Directions for this task >> Taking each line of the records in turn, count those containing "RpcClose" and report only the number.
────
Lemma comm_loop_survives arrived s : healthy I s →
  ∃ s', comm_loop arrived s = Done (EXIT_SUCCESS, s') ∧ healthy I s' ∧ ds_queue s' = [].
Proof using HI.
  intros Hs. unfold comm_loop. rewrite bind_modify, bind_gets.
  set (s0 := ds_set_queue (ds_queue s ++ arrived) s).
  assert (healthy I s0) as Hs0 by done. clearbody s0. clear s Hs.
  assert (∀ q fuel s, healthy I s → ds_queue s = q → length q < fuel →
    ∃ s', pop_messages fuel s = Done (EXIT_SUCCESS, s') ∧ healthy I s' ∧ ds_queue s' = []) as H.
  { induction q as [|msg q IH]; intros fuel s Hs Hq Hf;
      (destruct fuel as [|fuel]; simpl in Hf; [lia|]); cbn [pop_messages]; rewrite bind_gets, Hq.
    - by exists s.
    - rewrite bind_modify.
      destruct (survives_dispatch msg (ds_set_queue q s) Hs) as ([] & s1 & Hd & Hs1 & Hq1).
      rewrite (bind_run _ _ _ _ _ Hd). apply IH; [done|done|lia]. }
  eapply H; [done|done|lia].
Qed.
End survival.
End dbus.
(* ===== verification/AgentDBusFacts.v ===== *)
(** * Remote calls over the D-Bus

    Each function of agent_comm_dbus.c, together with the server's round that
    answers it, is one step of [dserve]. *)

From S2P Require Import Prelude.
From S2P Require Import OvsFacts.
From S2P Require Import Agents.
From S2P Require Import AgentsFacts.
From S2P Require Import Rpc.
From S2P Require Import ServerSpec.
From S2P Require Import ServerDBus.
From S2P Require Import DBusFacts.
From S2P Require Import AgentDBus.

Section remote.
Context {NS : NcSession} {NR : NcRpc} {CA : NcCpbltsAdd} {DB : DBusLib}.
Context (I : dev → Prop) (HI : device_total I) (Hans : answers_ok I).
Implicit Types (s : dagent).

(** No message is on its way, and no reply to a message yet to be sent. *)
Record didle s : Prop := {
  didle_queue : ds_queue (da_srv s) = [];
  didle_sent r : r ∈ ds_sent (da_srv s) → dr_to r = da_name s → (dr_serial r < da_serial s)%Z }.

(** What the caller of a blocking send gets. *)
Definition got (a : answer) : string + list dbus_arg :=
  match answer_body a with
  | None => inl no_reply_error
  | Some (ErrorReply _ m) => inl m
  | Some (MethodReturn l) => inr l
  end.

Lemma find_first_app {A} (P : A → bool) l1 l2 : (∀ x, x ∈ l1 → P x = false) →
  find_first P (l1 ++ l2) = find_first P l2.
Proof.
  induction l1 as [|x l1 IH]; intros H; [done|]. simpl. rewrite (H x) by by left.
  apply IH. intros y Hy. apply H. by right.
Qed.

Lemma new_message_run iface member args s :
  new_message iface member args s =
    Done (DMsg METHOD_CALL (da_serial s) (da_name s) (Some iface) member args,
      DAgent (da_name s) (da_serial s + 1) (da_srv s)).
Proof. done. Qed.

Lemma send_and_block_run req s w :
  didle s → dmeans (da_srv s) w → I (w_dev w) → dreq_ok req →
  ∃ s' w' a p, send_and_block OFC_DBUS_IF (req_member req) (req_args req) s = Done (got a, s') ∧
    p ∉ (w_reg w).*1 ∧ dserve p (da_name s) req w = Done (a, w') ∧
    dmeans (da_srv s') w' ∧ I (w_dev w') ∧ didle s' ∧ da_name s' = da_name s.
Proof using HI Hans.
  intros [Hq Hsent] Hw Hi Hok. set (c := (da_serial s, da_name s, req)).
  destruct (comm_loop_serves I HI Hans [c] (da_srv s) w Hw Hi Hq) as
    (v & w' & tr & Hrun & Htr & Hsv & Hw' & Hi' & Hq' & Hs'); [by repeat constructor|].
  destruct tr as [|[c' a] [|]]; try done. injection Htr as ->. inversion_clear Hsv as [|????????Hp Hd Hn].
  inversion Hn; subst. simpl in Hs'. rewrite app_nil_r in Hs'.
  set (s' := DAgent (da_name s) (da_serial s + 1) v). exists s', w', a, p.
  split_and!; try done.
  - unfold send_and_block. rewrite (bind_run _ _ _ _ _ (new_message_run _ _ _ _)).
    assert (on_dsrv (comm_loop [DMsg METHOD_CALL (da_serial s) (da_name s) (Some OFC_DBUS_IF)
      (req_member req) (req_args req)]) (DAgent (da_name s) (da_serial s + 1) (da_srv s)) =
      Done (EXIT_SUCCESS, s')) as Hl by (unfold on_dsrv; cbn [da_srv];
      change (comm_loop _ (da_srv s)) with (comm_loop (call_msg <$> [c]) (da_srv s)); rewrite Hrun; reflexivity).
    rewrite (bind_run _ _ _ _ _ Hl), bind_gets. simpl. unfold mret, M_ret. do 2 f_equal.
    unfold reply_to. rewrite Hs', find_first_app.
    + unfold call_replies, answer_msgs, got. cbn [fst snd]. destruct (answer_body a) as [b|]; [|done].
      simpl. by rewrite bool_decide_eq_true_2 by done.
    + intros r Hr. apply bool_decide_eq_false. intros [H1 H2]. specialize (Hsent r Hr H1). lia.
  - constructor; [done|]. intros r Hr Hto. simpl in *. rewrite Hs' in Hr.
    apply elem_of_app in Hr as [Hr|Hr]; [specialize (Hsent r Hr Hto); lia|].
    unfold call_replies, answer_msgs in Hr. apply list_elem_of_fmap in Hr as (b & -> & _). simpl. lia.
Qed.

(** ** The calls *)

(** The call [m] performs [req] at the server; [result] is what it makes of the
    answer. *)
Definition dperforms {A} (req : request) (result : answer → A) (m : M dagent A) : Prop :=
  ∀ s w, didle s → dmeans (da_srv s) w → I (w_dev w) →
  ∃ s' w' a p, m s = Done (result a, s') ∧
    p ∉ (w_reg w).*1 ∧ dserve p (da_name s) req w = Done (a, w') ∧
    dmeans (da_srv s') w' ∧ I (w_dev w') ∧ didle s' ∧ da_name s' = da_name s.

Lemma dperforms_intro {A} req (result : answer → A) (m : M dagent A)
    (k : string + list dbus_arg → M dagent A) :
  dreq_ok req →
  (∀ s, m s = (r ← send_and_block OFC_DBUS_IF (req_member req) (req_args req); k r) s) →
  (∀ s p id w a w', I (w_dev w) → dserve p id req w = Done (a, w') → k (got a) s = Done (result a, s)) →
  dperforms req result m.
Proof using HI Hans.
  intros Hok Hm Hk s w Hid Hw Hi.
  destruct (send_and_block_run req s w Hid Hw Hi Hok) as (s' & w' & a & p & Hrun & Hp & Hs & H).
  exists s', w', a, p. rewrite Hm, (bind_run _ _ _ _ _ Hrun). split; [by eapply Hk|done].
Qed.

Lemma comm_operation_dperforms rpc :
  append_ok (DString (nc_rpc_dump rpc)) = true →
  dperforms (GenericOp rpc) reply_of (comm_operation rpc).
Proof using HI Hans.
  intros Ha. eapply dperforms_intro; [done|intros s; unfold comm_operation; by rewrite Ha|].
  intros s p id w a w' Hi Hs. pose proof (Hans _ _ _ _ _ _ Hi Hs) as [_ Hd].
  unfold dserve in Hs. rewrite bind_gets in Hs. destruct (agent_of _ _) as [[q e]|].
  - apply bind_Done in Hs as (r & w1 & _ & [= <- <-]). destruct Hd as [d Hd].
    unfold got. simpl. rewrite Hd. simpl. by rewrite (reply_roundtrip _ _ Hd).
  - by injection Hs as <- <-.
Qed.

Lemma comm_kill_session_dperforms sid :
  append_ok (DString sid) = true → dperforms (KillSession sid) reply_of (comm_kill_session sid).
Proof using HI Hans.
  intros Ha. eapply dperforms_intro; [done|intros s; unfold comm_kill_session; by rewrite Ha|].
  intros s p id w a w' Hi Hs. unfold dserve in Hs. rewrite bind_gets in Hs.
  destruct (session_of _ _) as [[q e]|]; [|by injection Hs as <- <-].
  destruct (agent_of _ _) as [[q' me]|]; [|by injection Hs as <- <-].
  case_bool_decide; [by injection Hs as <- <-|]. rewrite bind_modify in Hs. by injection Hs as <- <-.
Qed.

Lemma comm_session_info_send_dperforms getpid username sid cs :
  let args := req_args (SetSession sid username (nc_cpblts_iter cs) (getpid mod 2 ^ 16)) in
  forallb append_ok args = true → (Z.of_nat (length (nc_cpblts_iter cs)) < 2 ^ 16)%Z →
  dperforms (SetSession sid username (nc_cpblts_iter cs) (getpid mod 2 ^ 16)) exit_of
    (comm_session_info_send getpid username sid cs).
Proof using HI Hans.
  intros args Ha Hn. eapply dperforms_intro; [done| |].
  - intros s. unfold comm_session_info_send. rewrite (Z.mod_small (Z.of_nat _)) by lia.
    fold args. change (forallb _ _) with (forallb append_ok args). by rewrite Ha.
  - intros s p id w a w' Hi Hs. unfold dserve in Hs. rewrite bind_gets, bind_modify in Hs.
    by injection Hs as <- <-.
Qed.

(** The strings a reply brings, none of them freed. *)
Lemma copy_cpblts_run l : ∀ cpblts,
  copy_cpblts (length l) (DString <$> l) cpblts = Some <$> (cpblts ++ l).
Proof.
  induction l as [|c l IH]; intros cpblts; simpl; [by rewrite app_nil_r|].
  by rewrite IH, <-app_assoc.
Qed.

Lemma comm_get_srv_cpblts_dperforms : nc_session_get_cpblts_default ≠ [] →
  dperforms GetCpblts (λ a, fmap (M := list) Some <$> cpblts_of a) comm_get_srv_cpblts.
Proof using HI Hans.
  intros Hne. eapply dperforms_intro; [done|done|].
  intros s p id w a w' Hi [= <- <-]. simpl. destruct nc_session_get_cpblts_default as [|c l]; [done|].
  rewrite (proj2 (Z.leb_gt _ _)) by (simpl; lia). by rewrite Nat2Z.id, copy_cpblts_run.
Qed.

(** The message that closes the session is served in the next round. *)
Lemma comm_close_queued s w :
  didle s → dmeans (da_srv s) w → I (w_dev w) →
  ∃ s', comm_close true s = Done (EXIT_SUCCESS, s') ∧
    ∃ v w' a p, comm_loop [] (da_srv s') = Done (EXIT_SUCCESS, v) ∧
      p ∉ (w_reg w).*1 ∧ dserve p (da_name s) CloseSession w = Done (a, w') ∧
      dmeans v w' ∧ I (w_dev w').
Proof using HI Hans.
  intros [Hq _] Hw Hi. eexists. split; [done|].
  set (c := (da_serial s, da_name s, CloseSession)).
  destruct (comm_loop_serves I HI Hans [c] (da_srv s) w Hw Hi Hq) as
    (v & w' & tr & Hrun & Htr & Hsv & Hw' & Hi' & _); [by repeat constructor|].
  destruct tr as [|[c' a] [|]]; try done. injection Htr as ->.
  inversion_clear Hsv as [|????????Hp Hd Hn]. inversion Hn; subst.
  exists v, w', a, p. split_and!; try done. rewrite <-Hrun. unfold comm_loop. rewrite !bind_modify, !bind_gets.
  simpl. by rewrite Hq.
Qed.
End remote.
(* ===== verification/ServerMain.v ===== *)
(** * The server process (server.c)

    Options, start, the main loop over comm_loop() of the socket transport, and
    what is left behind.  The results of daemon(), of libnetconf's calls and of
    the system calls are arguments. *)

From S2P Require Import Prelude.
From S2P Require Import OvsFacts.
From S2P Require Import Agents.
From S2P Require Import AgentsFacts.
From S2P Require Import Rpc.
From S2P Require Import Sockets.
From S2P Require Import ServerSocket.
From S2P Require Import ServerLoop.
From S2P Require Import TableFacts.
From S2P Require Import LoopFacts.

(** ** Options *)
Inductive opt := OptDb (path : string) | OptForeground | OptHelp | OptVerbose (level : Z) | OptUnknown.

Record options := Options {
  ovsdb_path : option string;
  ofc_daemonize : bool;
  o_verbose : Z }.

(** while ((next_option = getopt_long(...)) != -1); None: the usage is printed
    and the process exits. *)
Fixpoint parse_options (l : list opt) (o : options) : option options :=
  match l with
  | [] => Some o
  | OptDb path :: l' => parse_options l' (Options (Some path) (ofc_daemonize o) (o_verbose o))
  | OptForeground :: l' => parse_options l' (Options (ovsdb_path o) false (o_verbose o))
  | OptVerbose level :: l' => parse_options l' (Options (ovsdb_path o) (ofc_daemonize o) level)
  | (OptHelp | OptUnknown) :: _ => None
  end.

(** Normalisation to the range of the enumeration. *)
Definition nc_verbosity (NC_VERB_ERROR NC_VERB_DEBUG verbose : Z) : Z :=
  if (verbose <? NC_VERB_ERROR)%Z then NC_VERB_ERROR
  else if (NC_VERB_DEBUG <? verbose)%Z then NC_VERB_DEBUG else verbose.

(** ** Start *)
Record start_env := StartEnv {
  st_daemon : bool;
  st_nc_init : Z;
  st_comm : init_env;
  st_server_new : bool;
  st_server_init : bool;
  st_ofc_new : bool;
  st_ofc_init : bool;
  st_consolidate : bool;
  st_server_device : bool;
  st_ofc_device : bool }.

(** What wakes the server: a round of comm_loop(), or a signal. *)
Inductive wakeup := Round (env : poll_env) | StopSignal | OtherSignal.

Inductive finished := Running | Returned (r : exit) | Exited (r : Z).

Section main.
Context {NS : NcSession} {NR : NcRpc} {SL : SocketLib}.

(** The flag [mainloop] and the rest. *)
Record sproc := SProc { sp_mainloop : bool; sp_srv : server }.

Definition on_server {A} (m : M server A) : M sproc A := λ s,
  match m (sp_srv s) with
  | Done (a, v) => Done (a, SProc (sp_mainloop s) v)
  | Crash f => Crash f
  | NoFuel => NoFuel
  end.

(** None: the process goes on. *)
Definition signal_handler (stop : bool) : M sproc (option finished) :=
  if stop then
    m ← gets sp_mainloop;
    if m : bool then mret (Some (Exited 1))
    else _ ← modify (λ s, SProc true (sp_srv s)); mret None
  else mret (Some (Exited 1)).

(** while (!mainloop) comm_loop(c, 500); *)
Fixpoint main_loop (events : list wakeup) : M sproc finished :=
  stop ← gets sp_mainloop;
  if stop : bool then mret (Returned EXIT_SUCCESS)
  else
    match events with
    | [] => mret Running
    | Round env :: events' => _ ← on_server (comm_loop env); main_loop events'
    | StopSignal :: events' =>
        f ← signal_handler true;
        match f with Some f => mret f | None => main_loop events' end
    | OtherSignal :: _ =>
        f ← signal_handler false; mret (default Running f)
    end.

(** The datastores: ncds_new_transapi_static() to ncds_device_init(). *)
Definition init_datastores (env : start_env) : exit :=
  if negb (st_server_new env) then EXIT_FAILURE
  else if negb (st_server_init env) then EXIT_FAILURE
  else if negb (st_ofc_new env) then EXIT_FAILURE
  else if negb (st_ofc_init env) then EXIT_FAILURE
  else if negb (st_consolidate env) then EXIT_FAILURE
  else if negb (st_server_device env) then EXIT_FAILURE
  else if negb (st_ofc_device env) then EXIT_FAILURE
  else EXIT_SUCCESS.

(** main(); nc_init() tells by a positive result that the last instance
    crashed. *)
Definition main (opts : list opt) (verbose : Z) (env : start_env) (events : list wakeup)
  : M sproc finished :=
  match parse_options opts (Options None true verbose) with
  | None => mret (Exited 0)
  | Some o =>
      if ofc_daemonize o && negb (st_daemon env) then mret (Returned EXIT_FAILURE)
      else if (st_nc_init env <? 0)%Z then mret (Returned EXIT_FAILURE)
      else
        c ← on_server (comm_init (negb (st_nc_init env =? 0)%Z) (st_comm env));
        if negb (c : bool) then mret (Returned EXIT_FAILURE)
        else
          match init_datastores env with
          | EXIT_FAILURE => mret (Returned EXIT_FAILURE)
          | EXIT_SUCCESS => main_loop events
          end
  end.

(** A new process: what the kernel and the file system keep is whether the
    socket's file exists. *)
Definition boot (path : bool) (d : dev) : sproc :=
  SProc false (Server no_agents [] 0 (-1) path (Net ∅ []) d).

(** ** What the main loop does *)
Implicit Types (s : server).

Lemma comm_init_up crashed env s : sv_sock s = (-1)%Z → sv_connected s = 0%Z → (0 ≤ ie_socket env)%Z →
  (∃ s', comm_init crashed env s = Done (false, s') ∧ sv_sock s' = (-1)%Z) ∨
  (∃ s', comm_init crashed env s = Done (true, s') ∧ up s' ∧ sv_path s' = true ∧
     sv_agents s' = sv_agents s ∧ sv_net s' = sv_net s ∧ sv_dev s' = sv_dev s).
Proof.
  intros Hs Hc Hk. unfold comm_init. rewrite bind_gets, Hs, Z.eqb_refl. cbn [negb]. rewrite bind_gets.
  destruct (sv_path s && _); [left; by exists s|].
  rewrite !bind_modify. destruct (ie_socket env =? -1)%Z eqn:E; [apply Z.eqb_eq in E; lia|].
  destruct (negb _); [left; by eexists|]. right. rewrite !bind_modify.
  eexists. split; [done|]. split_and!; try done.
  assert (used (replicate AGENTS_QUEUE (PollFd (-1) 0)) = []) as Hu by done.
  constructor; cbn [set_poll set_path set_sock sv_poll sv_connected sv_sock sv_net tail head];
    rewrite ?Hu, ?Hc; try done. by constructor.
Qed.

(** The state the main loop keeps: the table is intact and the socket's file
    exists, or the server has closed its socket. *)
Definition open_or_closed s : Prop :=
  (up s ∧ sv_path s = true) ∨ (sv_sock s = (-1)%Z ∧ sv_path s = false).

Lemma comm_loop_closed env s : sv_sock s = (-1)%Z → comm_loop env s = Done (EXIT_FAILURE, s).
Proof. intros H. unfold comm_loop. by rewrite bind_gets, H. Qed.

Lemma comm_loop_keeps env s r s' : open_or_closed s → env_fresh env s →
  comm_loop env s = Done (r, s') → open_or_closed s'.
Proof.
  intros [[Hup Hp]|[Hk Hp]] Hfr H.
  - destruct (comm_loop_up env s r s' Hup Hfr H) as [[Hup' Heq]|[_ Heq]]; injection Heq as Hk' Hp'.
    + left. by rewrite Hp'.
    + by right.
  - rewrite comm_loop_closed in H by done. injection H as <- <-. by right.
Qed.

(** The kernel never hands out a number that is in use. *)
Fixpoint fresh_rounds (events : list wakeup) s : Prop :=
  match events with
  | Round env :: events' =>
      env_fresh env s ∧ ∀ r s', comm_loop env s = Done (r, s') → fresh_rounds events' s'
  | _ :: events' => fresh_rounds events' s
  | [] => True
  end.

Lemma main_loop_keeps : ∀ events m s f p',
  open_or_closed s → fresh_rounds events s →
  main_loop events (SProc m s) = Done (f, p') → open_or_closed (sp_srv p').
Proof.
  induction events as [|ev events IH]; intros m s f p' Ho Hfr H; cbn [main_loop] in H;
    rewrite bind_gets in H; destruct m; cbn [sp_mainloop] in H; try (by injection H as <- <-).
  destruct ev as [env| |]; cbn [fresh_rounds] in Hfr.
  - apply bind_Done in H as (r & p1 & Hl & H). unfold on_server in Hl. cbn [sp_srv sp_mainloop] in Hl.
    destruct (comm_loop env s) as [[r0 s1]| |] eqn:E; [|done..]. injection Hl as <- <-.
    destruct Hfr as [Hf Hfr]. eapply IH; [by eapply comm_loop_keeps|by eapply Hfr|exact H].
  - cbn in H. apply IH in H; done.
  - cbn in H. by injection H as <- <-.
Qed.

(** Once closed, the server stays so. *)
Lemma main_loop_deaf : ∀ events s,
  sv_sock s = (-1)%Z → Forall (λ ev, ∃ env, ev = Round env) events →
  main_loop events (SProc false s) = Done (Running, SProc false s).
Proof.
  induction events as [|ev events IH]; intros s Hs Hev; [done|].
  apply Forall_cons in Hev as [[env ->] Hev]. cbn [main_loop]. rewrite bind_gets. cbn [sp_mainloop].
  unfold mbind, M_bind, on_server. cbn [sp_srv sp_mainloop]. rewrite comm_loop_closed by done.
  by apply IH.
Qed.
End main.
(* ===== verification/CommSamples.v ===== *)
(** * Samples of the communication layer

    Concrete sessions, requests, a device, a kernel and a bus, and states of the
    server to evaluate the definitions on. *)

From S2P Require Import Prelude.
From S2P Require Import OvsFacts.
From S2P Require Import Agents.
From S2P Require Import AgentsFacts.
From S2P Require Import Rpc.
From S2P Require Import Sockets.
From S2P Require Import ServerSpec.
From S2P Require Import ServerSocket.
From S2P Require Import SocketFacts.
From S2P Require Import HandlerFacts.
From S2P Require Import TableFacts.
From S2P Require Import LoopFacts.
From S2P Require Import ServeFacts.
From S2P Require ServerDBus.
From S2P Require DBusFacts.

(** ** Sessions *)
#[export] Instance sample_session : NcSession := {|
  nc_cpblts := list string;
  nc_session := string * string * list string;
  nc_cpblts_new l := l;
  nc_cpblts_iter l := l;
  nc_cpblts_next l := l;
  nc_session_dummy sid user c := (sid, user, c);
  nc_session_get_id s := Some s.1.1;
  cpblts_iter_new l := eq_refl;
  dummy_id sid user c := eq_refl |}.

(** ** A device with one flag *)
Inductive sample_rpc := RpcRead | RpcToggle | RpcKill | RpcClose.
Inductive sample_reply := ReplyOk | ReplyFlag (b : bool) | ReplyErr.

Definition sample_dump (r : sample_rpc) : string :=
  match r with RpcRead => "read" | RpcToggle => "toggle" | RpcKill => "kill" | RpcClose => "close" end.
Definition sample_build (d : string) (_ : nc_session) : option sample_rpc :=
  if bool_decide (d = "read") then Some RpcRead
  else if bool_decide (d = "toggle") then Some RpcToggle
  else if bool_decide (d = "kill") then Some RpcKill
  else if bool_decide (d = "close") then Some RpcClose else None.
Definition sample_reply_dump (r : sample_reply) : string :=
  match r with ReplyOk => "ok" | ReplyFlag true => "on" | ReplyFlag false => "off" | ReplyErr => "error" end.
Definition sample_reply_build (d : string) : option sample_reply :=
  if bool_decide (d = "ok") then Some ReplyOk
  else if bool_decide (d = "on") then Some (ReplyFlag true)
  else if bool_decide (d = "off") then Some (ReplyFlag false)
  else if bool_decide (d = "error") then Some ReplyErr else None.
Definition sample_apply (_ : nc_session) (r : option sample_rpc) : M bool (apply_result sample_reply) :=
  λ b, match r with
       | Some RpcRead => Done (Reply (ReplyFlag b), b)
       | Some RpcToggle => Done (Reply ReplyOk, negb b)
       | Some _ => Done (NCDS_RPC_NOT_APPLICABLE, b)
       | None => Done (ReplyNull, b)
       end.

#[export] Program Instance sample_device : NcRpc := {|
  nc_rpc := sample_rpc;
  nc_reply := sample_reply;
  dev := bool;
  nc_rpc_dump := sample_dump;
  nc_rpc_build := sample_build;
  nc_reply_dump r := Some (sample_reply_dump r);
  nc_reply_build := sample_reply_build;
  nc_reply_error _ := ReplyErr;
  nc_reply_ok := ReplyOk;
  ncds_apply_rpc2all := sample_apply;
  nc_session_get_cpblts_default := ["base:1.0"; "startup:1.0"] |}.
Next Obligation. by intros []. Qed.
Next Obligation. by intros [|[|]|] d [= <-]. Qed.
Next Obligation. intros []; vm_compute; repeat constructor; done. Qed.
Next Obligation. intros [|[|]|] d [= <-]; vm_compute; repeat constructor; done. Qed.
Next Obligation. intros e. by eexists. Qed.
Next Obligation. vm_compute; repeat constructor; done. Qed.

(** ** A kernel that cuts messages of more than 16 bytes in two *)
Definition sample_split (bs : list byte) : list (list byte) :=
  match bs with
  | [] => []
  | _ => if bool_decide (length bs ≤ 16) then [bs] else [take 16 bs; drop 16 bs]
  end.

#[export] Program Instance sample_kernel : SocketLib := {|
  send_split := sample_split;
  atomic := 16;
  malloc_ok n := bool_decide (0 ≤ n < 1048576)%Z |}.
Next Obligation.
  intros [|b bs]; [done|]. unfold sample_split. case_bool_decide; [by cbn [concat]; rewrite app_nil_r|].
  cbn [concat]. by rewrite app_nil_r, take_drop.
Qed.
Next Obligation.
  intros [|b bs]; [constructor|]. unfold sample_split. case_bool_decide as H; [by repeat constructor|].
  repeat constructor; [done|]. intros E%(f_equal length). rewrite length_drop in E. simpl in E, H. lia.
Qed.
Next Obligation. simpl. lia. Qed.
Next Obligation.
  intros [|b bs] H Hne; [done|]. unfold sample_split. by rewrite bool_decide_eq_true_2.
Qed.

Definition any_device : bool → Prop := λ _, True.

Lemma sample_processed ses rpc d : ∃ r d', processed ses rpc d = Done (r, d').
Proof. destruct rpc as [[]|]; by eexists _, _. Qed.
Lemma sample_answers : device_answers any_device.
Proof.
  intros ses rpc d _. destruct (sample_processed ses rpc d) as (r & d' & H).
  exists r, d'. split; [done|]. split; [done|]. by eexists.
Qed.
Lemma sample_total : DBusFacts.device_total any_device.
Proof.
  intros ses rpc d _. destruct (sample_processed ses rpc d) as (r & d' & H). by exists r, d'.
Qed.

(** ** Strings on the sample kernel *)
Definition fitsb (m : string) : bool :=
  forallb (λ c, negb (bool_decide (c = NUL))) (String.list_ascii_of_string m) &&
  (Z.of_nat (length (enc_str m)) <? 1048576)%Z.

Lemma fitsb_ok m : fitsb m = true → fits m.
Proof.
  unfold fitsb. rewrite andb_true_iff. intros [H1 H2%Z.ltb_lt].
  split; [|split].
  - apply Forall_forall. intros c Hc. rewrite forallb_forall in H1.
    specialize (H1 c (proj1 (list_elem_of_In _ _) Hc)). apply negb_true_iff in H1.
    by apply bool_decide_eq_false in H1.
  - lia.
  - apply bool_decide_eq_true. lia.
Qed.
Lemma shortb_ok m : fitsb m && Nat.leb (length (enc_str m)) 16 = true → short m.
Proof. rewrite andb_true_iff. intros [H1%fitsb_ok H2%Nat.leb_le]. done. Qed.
────
Your response >> 3